__What the task requires__
Only the lines below starting at the one that contains "intros Hp. revert generation r." and ending at the one that contains "(seq 0 (length (lower_bounds" are to be reproduced, exactly and with both ends kept.

__Data to process__
*****

Lemma mutant_coordinate_within pop r1 r2 r3 j :
  well_configured → Forall (within lo hi) pop →
  r1 < length pop → r2 < length pop → r3 < length pop → j < length lo →
  let tmp := fadd (at2 pop r1 j)
               (fmul (mutation_factor p) (fsub (at2 pop r2 j) (at2 pop r3 j))) in
  fle (lo !!! j) (clamp tmp (lo !!! j) (hi !!! j)) = true ∧
  fle (clamp tmp (lo !!! j) (hi !!! j)) (hi !!! j) = true.
Proof.
  intros (Hb & _ & m & e & HF) Hpop H1 H2 H3 Hj tmp.
  assert (∀ r, r < length pop → isfinite (at2 pop r j) = true) as Hfin.
  { intros r Hr. apply within_finite; [done| |done].
    by apply Forall_lookup_total_1. }
  apply clamp_bounds; [|by apply Hb]. unfold tmp. rewrite HF.
  apply fadd_not_nan; [by apply Hfin|].
  apply fmul_not_nan, fsub_not_nan; by apply Hfin.
Qed.

Lemma crossover_within pop i r1 r2 r3 js g :
  well_configured → Forall (within lo hi) pop →
  i < length pop → r1 < length pop → r2 < length pop → r3 < length pop →
  Forall (λ j, j < length lo) js →
  Forall2 (λ j x, fle (lo !!! j) x = true ∧ fle x (hi !!! j) = true) js
    (crossover G gen unif01 p pop i r1 r2 r3 js g).1.
Proof.
  intros Hp Hpop Hi H1 H2 H3 Hjs. revert g.
  induction Hjs as [|j js Hj Hjs IH]; intros g; simpl; [constructor|].
  destruct (gen g) as [v g1]. destruct (unif01 g1) as [u g2].
  specialize (IH g2). destruct (crossover _ _ _ _ _ _ _ _ _ _ g2) as [rest g3].
  simpl in *. constructor; [|done].
  destruct (flt u _ || (j =? _)).
  - by apply mutant_coordinate_within.
  - destruct (Forall_lookup_total_1 _ _ i Hpop Hi) as [_ Hx]. by apply Hx.
Qed.

Lemma trial_vector_within pop i r1 r2 r3 g :
  well_configured → Forall (within lo hi) pop →
  i < length pop → r1 < length pop → r2 < length pop → r3 < length pop →
  within lo hi (crossover G gen unif01 p pop i r1 r2 r3 (seq 0 (length lo)) g).1.
Proof.
  intros Hp Hpop Hi H1 H2 H3.
  pose proof (crossover_within pop i r1 r2 r3 (seq 0 (length lo)) g
                Hp Hpop Hi H1 H2 H3) as H.
  destruct (crossover _ _ _ _ _ _ _ _ _ _ g) as [t g']. simpl in *.
  assert (Forall (λ j, j < length lo) (seq 0 (length lo))) as Hseq
    by (apply Forall_seq; lia).
  specialize (H Hseq). pose proof (Forall2_length _ _ _ H) as Hlen.
  rewrite length_seq in Hlen. split; [done|]. intros j Hj.
  eapply (Forall2_lookup_lr _ _ _ j j (t !!! j)) in H; [done| |].
  - by apply lookup_seq_lt.
  - apply list_lookup_lookup_total_lt. lia.
Qed.

Lemma make_trials_within fuel pop slots g tv g' :
  well_configured → Forall (within lo hi) pop → length pop = NP p →
  Forall (λ i, i < NP p) slots →
  make_trials G gen unif01 p fuel pop slots g = Some (tv, g') →
  length tv = length slots ∧ Forall (within lo hi) tv.
Proof.
  intros Hp Hpop Hlen Hslots. revert g tv g'.
  induction Hslots as [|i slots Hi Hslots IH]; intros g tv g'; simpl.
  { by intros [= <- <-]. }
  destruct (draw_r123 G gen p fuel i g) as [[[[r1 r2] r3] g1]|] eqn:Er; [|done].
  simpl. fold lo.
  pose proof (trial_vector_within pop i r1 r2 r3 g1 Hp Hpop) as Ht.
  destruct (crossover _ _ _ _ _ _ _ _ _ _ g1) as [t g2].
  destruct (make_trials _ _ _ _ _ _ _ g2) as [[ts g3]|] eqn:Em; [|done].
  simpl. intros [= <- <-].
  destruct (IH _ _ _ Em) as [IH1 IH2].
  apply draw_r123_distinct in Er as [_ Hr].
  destruct Hp as (Hb & HNP & HF). destruct (Hr HNP) as (? & ? & ?).
  split; [simpl; lia|]. constructor; [|done].
  apply Ht; lia.
Qed.

(** The invariant of the shared state. *)
Definition contained (st : state) : Prop :=
  length (population st) = NP p ∧ length (cost st) = NP p ∧
  Forall (within lo hi) (population st).

Lemma initial_iteration_contained cost_function target_value i st :
  contained st → contained (initial_iteration cost_function target_value i st).2.
Proof. intros (? & ? & ?). split; [done|]. split; [|done]. simpl. by rewrite length_insert. Qed.

Lemma select_contained cost_function target_value trial_vectors i st :
  Forall (within lo hi) trial_vectors → length trial_vectors = NP p →
  contained st → contained (select cost_function target_value trial_vectors i st).
Proof.
  intros Htv Hlen (Hp & Hc & Hw). unfold select.
  destruct (isnan _); [done|]. destruct (flt _ _ || isnan _); [|done].
  split; [|split]; simpl; rewrite ?length_insert; try done.
  destruct (decide (i < NP p)) as [Hi|Hi].
  - apply Forall_insert; [done|]. apply Forall_lookup_total_1; [done|lia].
  - rewrite list_insert_ge by lia. done.
Qed.

Lemma trial_iteration_contained cost_function target_value cancellation
    trial_vectors i st :
  Forall (within lo hi) trial_vectors → length trial_vectors = NP p →
  contained st →
  contained (trial_iteration cost_function target_value cancellation
               trial_vectors i st).2.
Proof.
  intros Htv Hlen H. unfold trial_iteration, poll_cancellation.
  destruct (target_attained st); [done|].
  destruct cancellation as [observed|]; [destruct (observed _)|]; simpl;
    try done; by apply select_contained.
Qed.

Lemma generations_contained cost_function target_value cancellation fuel schedule
    n generation (r : run G) :
  well_configured → contained (final r) →
  Forall (Forall (within lo hi)) (trials r) →
  let r' := (generations G gen unif01 cost_function p target_value cancellation
               fuel schedule n generation r).2 in
  contained (final r') ∧ Forall (Forall (within lo hi)) (trials r').
Proof.
  intros Hp. revert generation r.
  induction n as [|n IH]; intros generation r Hc Ht; simpl; [done|].
  assert (contained (poll_cancellation cancellation (final r)).2) as Hc1.
  { unfold poll_cancellation. by destruct cancellation. }
  destruct (poll_cancellation cancellation (final r)) as [[] st1]; simpl in Hc1;
    [done|].
  destruct (target_attained st1); [done|].
  destruct (make_trials _ _ _ _ _ _ _ _) as [[tv g']|] eqn:Em; [|done].
  destruct Hc1 as (Hc1 & Hc2 & Hc3).
  apply make_trials_within in Em as [Hlen Htv]; try done;
    [|apply Forall_seq; lia].
  rewrite length_seq in Hlen.
  apply IH; simpl.
  - apply phase_invariant; [|done]. intros i st.
    by apply trial_iteration_contained.
  - apply Forall_app. split; [done|]. by constructor.
Qed.
End BoundContainment.

(** ** The call returns when the generator is fair *)

Section Termination.
Variable G : Type.
Variable gen : G → N * G.
Variable unif01 : G → Real * G.
Variable cost_function : list Real → Real.
Variable p : differential_evolution_parameters.
Variable target_value : Real.
Variable cancellation : option (nat → bool).
Variable schedule : nat → list nat.

Lemma make_trials_returns pop slots g :
  4 ≤ NP p → fair gen (NP p) →
  ∃ fuel0 tv g', ∀ fuel, fuel0 ≤ fuel →
    make_trials G gen unif01 p fuel pop slots g = Some (tv, g').
Proof.
  intros HNP Hfair. revert g. induction slots as [|i slots IH]; intros g; simpl.
  { exists 0, [], g. done. }
  destruct (draw_r123_terminates G gen p i g HNP Hfair)
    as (f1 & [[[r1 r2] r3] g1] & E1).
  destruct (crossover G gen unif01 p pop i r1 r2 r3
              (seq 0 (length (lower_bounds p))) g1) as [t g2] eqn:Ec.
  destruct (IH g2) as (f2 & ts & g3 & E2).
  exists (f1 + f2), (t :: ts), g3. intros fuel Hfuel.
  rewrite (draw_r123_more_fuel G gen p f1 fuel i g _ E1) by lia. simpl.
  rewrite Ec, (E2 fuel) by lia. done.
Qed.

Lemma generations_returns n generation (r : run G) :
  4 ≤ NP p → fair gen (NP p) →
  ∃ fuel0 r', ∀ fuel, fuel0 ≤ fuel →
    generations G gen unif01 cost_function p target_value cancellation
      fuel schedule n generation r = (true, r').
Proof.
  intros HNP Hfair. revert generation r.
  induction n as [|n IH]; intros generation r; simpl.
  { exists 0, r. done. }
  destruct (poll_cancellation cancellation (final r)) as [[] st1].
  { eexists 0, _. done. }
  destruct (target_attained st1).
  { eexists 0, _. done. }
  destruct (make_trials_returns (population st1) (seq 0 (NP p)) (rng r) HNP Hfair)
    as (f1 & tv & g' & E1).
  destruct (IH (S generation)
              {| final := phase (trial_iteration cost_function target_value
                                   cancellation tv) (threads p)
                            (schedule (S generation)) st1;
                 rng := g'; trials := trials r ++ [tv] |}) as (f2 & r' & E2).
  exists (f1 + f2), r'. intros fuel Hfuel.
  rewrite (E1 fuel) by lia. apply E2. lia.
Qed.

Lemma differential_evolution_returns
    validate_bounds validate_initial_guess random_initial_population g q cmc :
  fair gen (NP p) →
  validate_differential_evolution_parameters validate_bounds validate_initial_guess p
    = None →
  ∃ fuel0 x, ∀ fuel, fuel0 ≤ fuel →
    differential_evolution G gen unif01 validate_bounds validate_initial_guess
      random_initial_population cost_function p target_value cancellation
      fuel schedule g q cmc = Return x.
Proof.
  intros Hfair Hv. pose proof (validation_passed _ _ _ Hv) as (HNP & _).
  unfold differential_evolution, differential_evolution_run. rewrite Hv.
  destruct (random_initial_population _ _ _ _) as [pop0 g0].
  match goal with
  | |- context [generations _ _ _ _ _ _ _ _ _ ?n ?k ?r] =>
      destruct (generations_returns n k r HNP Hfair) as (fuel0 & r' & E)
  end.
  exists fuel0. eexists. intros fuel Hfuel. by rewrite (E fuel Hfuel).
Qed.
End Termination.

*****

__Reply__
  intros Hp. revert generation r.
  induction n as [|n IH]; intros generation r Hc Ht; simpl; [done|].
  assert (contained (poll_cancellation cancellation (final r)).2) as Hc1.
  { unfold poll_cancellation. by destruct cancellation. }
  destruct (poll_cancellation cancellation (final r)) as [[] st1]; simpl in Hc1;
    [done|].
  destruct (target_attained st1); [done|].
  destruct (make_trials _ _ _ _ _ _ _ _) as [[tv g']|] eqn:Em; [|done].
  destruct Hc1 as (Hc1 & Hc2 & Hc3).
  apply make_trials_within in Em as [Hlen Htv]; try done;
    [|apply Forall_seq; lia].
  rewrite length_seq in Hlen.
  apply IH; simpl.
  - apply phase_invariant; [|done]. intros i st.
    by apply trial_iteration_contained.
  - apply Forall_app. split; [done|]. by constructor.
Qed.
End BoundContainment.

(** ** The call returns when the generator is fair *)

Section Termination.
Variable G : Type.
Variable gen : G → N * G.
Variable unif01 : G → Real * G.
Variable cost_function : list Real → Real.
Variable p : differential_evolution_parameters.
Variable target_value : Real.
Variable cancellation : option (nat → bool).
Variable schedule : nat → list nat.

Lemma make_trials_returns pop slots g :
  4 ≤ NP p → fair gen (NP p) →
  ∃ fuel0 tv g', ∀ fuel, fuel0 ≤ fuel →
    make_trials G gen unif01 p fuel pop slots g = Some (tv, g').
Proof.
  intros HNP Hfair. revert g. induction slots as [|i slots IH]; intros g; simpl.
  { exists 0, [], g. done. }
  destruct (draw_r123_terminates G gen p i g HNP Hfair)
    as (f1 & [[[r1 r2] r3] g1] & E1).
  destruct (crossover G gen unif01 p pop i r1 r2 r3
              (seq 0 (length (lower_bounds p))) g1) as [t g2] eqn:Ec.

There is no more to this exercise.